Vladislav Kostov of the UDF said most of the amendments were aimed against the restoration of ownership in land. Dragomir Shopov of the Agrarians within the Socialists-led coalition, said for his part the amendments sought to restore land ownership as quickly as possible. Land in Bulgaria has belonged to Soviet-style cooperative farms ever since the Communists took power after the end of World War Two. In 1991 Parliament passed the Land Act providing for the restitution of land ownership. The law was first amended in 1992 when the UDF had parliamentary majority. The Socialists approached the CC but their request was rejected. In 1993 they managed to get through their amendments with the support of the MRF and UDF expellees, but the CC ruled the amendments violated the Constitution.
The disputes around the latest amendments to the Land Act have been going on for three months now. The most controversial texts refer to the preferences given in land restitution to those wishing to form farm cooperatives and the establishment of privileged categories of land buyers neighbours, relatives and the municipality.

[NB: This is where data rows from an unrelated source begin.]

(* ===== verification/BulkSnapshotProofs.v ===== *)
(** * BulkSnapshotProofs: snapshots restore what was saved and reject what was
    changed

    Integers survive their bytes, the FNV-1a step is a bijection, and a restore
    accepts a block of bytes exactly when every field of its header is the
    model's and the checksum is the payload's; so it inverts a creation, and
    refuses a snapshot in which one byte has changed. *)

From Stdlib Require Import Ascii String ZArith Lia.
From stdpp Require Import base list strings gmap.
From S2P Require Import Prelude Float64 Types Memory Bulk BulkProofs BulkStore BulkSnapshot.
Local Open Scope run_scope.
Local Open Scope Z_scope.

(** ** Integers as bytes *)

Definition is_byte (b : Z) : Prop := 0 ≤ b < 256.

(** The number the bytes stand for. *)
Fixpoint le_sum (bytes : list Z) : Z :=
  match bytes with [] => 0 | b :: bytes => b + 256 * le_sum bytes end.

Lemma le_sum_bound bytes : Forall is_byte bytes → 0 ≤ le_sum bytes < 256 ^ Z.of_nat (length bytes).
Proof.
  induction 1 as [|b bytes Hb _ IH]; [done|]. cbn [le_sum length].
  rewrite Nat2Z.inj_succ, Z.pow_succ_r by lia. unfold is_byte in Hb. lia.
Qed.

Lemma lor_above value b n : 0 ≤ n → 0 ≤ value < 2 ^ n → Z.lor value (Z.shiftl b n) = value + b * 2 ^ n.
Proof.
  intros Hn Hv. rewrite <- Z.shiftl_mul_pow2 by done.
  assert (Hl : Z.land value (Z.shiftl b n) = 0).
  { apply Z.bits_inj'. intros k Hk. rewrite Z.land_spec, Z.bits_0.
    destruct (decide (k < n)); [by rewrite Z.shiftl_spec_low, andb_false_r|].
    rewrite <- (Z.mod_small value (2 ^ n)) by lia. rewrite Z.mod_pow2_bits_high by lia. done. }
  rewrite (Z.add_nocarry_lxor _ _ Hl). symmetry. by apply Z.lxor_lor.
Qed.

Lemma le_value_sum bytes value i :
  Forall is_byte bytes → 0 ≤ value < 2 ^ (8 * Z.of_nat i) →
  le_value value i bytes = value + 2 ^ (8 * Z.of_nat i) * le_sum bytes.
Proof.
  intros HF. revert value i. induction HF as [|b bytes Hb _ IH]; intros value i Hv; cbn [le_value le_sum]; [lia|].
  rewrite lor_above by lia.
  assert (He : 2 ^ (8 * Z.of_nat (S i)) = 256 * 2 ^ (8 * Z.of_nat i)).
  { rewrite Nat2Z.inj_succ, Z.mul_succ_r, Z.pow_add_r by lia. lia. }
  unfold is_byte in Hb. rewrite IH; rewrite He; nia.
Qed.

Lemma byte_of_div value i : 0 ≤ value → byte_of value i = value / 256 ^ Z.of_nat i mod 256.
Proof.
  intros Hv. unfold byte_of. change 255 with (Z.ones 8).
  rewrite Z.land_ones, Z.shiftr_div_pow2 by lia. rewrite Z.pow_mul_r by lia. done.
Qed.

Lemma le_bytes_S n value :
  0 ≤ value → le_bytes (S n) value = value mod 256 :: le_bytes n (value / 256).
Proof.
  intros Hv. unfold le_bytes. cbn [seq]. rewrite fmap_cons, <- fmap_S_seq, <- list_fmap_compose. f_equal.
  - rewrite byte_of_div by done. by rewrite Z.div_1_r.
  - apply list_fmap_ext. intros i x _. simpl. rewrite !byte_of_div by (done || apply Z.div_pos; lia).
    rewrite Nat2Z.inj_succ, Z.pow_succ_r by lia. by rewrite Z.div_div by lia.
Qed.

Lemma le_bytes_bytes n value : 0 ≤ value → Forall is_byte (le_bytes n value).
Proof.
  intros Hv. apply Forall_fmap, Forall_forall. intros i _. simpl. rewrite byte_of_div by done.
  apply Z.mod_pos_bound. lia.
Qed.

Lemma length_le_bytes n value : length (le_bytes n value) = n.
Proof. unfold le_bytes. by rewrite length_fmap, length_seq. Qed.

Lemma le_sum_bytes n value : 0 ≤ value < 256 ^ Z.of_nat n → le_sum (le_bytes n value) = value.
Proof.
  revert value. induction n as [|n IH]; intros value Hv; [cbn in *; lia|].
  rewrite Nat2Z.inj_succ, Z.pow_succ_r in Hv by lia.
  rewrite le_bytes_S by lia. cbn [le_sum]. rewrite IH.
  - pose proof (Z.div_mod value 256). lia.
  - split; [apply Z.div_pos; lia|]. apply Z.div_lt_upper_bound; lia.
Qed.

Lemma le_bytes_sum bytes : Forall is_byte bytes → le_bytes (length bytes) (le_sum bytes) = bytes.
Proof.
  induction 1 as [|b bytes Hb HF IH]; [done|]. pose proof (le_sum_bound _ HF) as Hs.
  cbn [length le_sum]. unfold is_byte in Hb. rewrite le_bytes_S by lia. f_equal.
  - rewrite (Z.mul_comm 256), Z_mod_plus_full. apply Z.mod_small. lia.
  - transitivity (le_bytes (length bytes) (le_sum bytes)); [|exact IH]. f_equal. rewrite (Z.mul_comm 256), Z.div_add by lia. rewrite Z.div_small by lia. lia.
Qed.

(** Reading gives a value exactly when the bytes are the ones filled for it. *)
Lemma le_value_iff bytes n value :
  Forall is_byte bytes → length bytes = n → 0 ≤ value < 256 ^ Z.of_nat n →
  le_value 0 0 bytes = value ↔ bytes = le_bytes n value.
Proof.
  intros HF <- Hv. rewrite le_value_sum by (done || lia). rewrite Z.add_0_l, Z.mul_1_l. split.
  - intros <-. by rewrite le_bytes_sum.
  - intros ->. by apply le_sum_bytes.
Qed.

(** ** The hash *)

Definition is_word (h : Z) : Prop := 0 ≤ h < 2 ^ 64.

(** The inverse of the prime modulo [2 ^ 64]. *)
Definition FNV_INVERSE : Z := 14886173955864302971.

Lemma prime_invertible x y :
  is_word x → is_word y → wrap64 (x * FNV_PRIME) = wrap64 (y * FNV_PRIME) → x = y.
Proof.
  unfold is_word, wrap64. intros Hx Hy He.
  rewrite <- (Z.mod_small x (2 ^ 64)), <- (Z.mod_small y (2 ^ 64)) by done.
  assert (Hinv : (FNV_PRIME * FNV_INVERSE) mod 2 ^ 64 = 1) by (vm_compute; reflexivity).
  rewrite <- (Z.mul_1_r x), <- (Z.mul_1_r y), <- Hinv, !Zmult_mod_idemp_r, !Z.mul_assoc.
  by rewrite <- (Zmult_mod_idemp_l (x * FNV_PRIME)), He, Zmult_mod_idemp_l.
Qed.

The Land Act is the fourth act of the Socialist dominated Parliament on which President Zhelev has imposed a suspensive veto. The President suspended the amendments to the restitution act, to an act cancelling, according to its authors, decommunization in science and higher education and amendments to the Environment Protection Act. Despite the assistance put up by the opposition, Parliament revoted the suspended three acts. The UDF referred the amendments to the Restitution Act to the Constitutional Court but it has not ruled on it yet and the act is in force.
President Zhelev said he would return to Parliament all recommunization acts. An MP of the BSP accused him of suspending acts passed by the BSP majority, annoyed by their victory in the elections. Zhelev was one of the first leaders of the UDF and was elected President in 1992 on the UDF ticket.

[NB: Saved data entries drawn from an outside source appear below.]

(** Parameters [index .. index + n - 1], up to [count] values in all. *)
Fixpoint spec_numbers (p : provider_ref) (spec : cxpr_expr_param_spec) (a : cxpr_expr_ast) (index n count : nat)
    (values : list float64) (st : static_names) {struct n} : M L W (static_names * option (list float64)) :=
  let finish := ret (st, if length values =? count then Some values else None) in
  match n with
  | O => finish
  | S n =>
      if count <=? length values then finish
      else
        of_run (is_scalar_source spec index) (λ is_source,
          if is_source then spec_numbers p spec a (S index) n count values st
          else
            of_run (cxpr_provider_runtime_call_arg p a index st) (λ found,
              match found with
              | (st, None) => ret (st, None)
              | (st, Some arg) =>
                  let! value := cxpr_eval_ast_number reg prepared fuel t arg in
                  match value with
                  | None => ret (st, None)
                  | Some value => spec_numbers p spec a (S index) n count (values ++ [value])%list st
                  end
              end))
  end.

(** Arguments [index .. index + n - 1]. *)
Fixpoint plain_numbers (p : provider_ref) (a : cxpr_expr_ast) (index n : nat)
    (values : list float64) (st : static_names) {struct n} : M L W (static_names * option (list float64)) :=
  match n with
  | O => ret (st, Some values)
  | S n =>
      of_run (cxpr_provider_runtime_call_arg p a index st) (λ found,
        match found with
        | (st, None) => ret (st, None)
        | (st, Some arg) =>
            let! value := cxpr_eval_ast_number reg prepared fuel t arg in
            match value with
            | None => ret (st, None)
            | Some value => plain_numbers p a (S index) n (values ++ [value])%list st
            end
        end)
  end.

Definition cxpr_provider_eval_runtime_call_number_args (p : provider_ref) (a : cxpr_expr_ast)
    (count out_capacity : nat) (st : static_names) : M L W (static_names * option (list float64)) :=
  if out_capacity <? count then ret (st, None)
  else
    match cxpr_provider_expr_param_spec_for p (cxpr_runtime_call_name a) st with
    | (st, Some spec) => spec_numbers p spec a 0 (es_count spec) count [] st
    | (st, None) => plain_numbers p a 0 count [] st
    end.
End numeric.

(** ** Registration *)

Definition CXPR_PROVIDER_NAMES : nat := 64.

(** The names in the order expressions give the arguments; [None] when the
    function returns 0 because a name is missing or there are too many.  The
    array has [pf_param_count] entries, or the call is undefined. *)
Definition cxpr_provider_expr_param_names (spec : cxpr_provider_fn_spec) (cap : nat) : run (option (list string)) :=
  match pf_params spec with
  | None => Done None
  | Some params =>
      if (pf_param_count spec =? 0) || (cap <? pf_param_count spec) then Done None
      else if length params <? pf_param_count spec then Undef
      else
        match mapM (λ p, match p with Some EmptyString | None => None | Some name => Some name end)
                (take (pf_param_count spec) params) with
        | None => Done None
        | Some names =>
            let names := (if pf_source_input spec then "source" :: names else names) in
            if cap <? length names then Done None
            else
              match named_scope (pf_scope spec) with
              | Some (_, scope) => Done (if cap <=? length names then None else Some (names ++ [scope])%list)
              | None => Done (Some names)
              end
        end
  end.

(** [override] is what the host's hook returns, when it has one and answers.
    The counts are far below the bounds of [size_t]. *)
Definition cxpr_provider_host_visible_arg_range (spec : cxpr_provider_fn_spec) (override : option (nat * nat))
    : nat * nat :=
  match override with
  | Some range => range
  | None =>
      let '(min_args, max_args) :=
        match named_scope (pf_scope spec) with
        | Some (scope, _) =>
            (if ps_optional scope then pf_min_args spec else pf_min_args spec + 1, pf_max_args spec + 1)
        | None => (pf_min_args spec, pf_max_args spec)
        end in
      if pf_source_input spec then
        let source_min := 1 + pf_source_min_args spec in
        let source_max := 1 + pf_source_max_args spec in
        let '(scoped_min, scoped_max) :=
          match named_scope (pf_scope spec) with
          | Some (scope, _) => (source_min + (if ps_optional scope then 0 else 1), source_max + 1)
          | None => (source_min, source_max)
          end in
        let min_args := if source_min <? min_args then source_min else min_args in
        let max_args := if max_args <? source_max then source_max else max_args in
        (if scoped_min <? min_args then scoped_min else min_args,
         if max_args <? scoped_max then scoped_max else max_args)
      else (min_args, max_args)
  end.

Sofia, May 10 (BTA) - The rights of the Bulgarian minority in Yugoslavia will be discussed during a visit to Sofia by Yugoslav Minister for Human Rights Margit Savovic, Nikolai Kamov, head of the Parliamentary Foreign Policy Committee, told a briefing today. A Bulgarian parliamentary delegation visiting Belgrade from May 7 to 9 prepared this visit.
The rights of the Bulgarian minority in the eastern part of Yugoslavia were high on the agenda of all meetings held by the Bulgarian delegation: with the chairmen of the two chambers of the Yugoslav parliament, with Prime Minister Radoe Kontic, MPs and representatives of different political forces. (The region in question, known in Bulgaria as the Western Outlands, was lost to Serbia under the 1919 Treaty of Neuilly as a result of Bulgaria's defeat in World War I.) Raising the issue, the Bulgarian side did not intend to provoke confrontation or to make territorial claims; it was raised as an issue that deserves attention and that should be addressed by the two countries, said Kamov MP of the Bulgarian Socialist Party. He said the hosts expressed willingness to review human rights violations against the Bulgarian minority on a case-by-case basis.
Two opposition MPs of the delegation, Vesselin Metodiev of the Popular Union and Stoyan Denchev of the Movement for Rights and Freedoms, said the results of the visit were "modest". They did not conceal their disappointment over the stance of the official Yugoslav authorities. Metodiev and Denchev said the meetings with opposition leaders were more productive as they committed themselves to see that Bulgarian minority rights are safeguarded.
The Serb side categorically distanced itself from the claim by its representative to the UN Commission on Human Rights that there are Serb minorities in Bulgaria, the MPs said. These claims are considered politically irresponsible by the official Yugoslav authorities.
The sides agreed that bilateral relations should intensify, especially in sectors which do not come under the embargo, the head of the Bulgarian delegation said. The visit to Belgrade is only one of a series of meetings with MPs of the Balkan countries held by the Parliamentary Foreign Policy Committee, Kamov stressed. In March Bulgarian MPs visited Greece. A meeting with Romanian deputies is scheduled for June. Turkish MPs will shortly be invited to Bulgaria.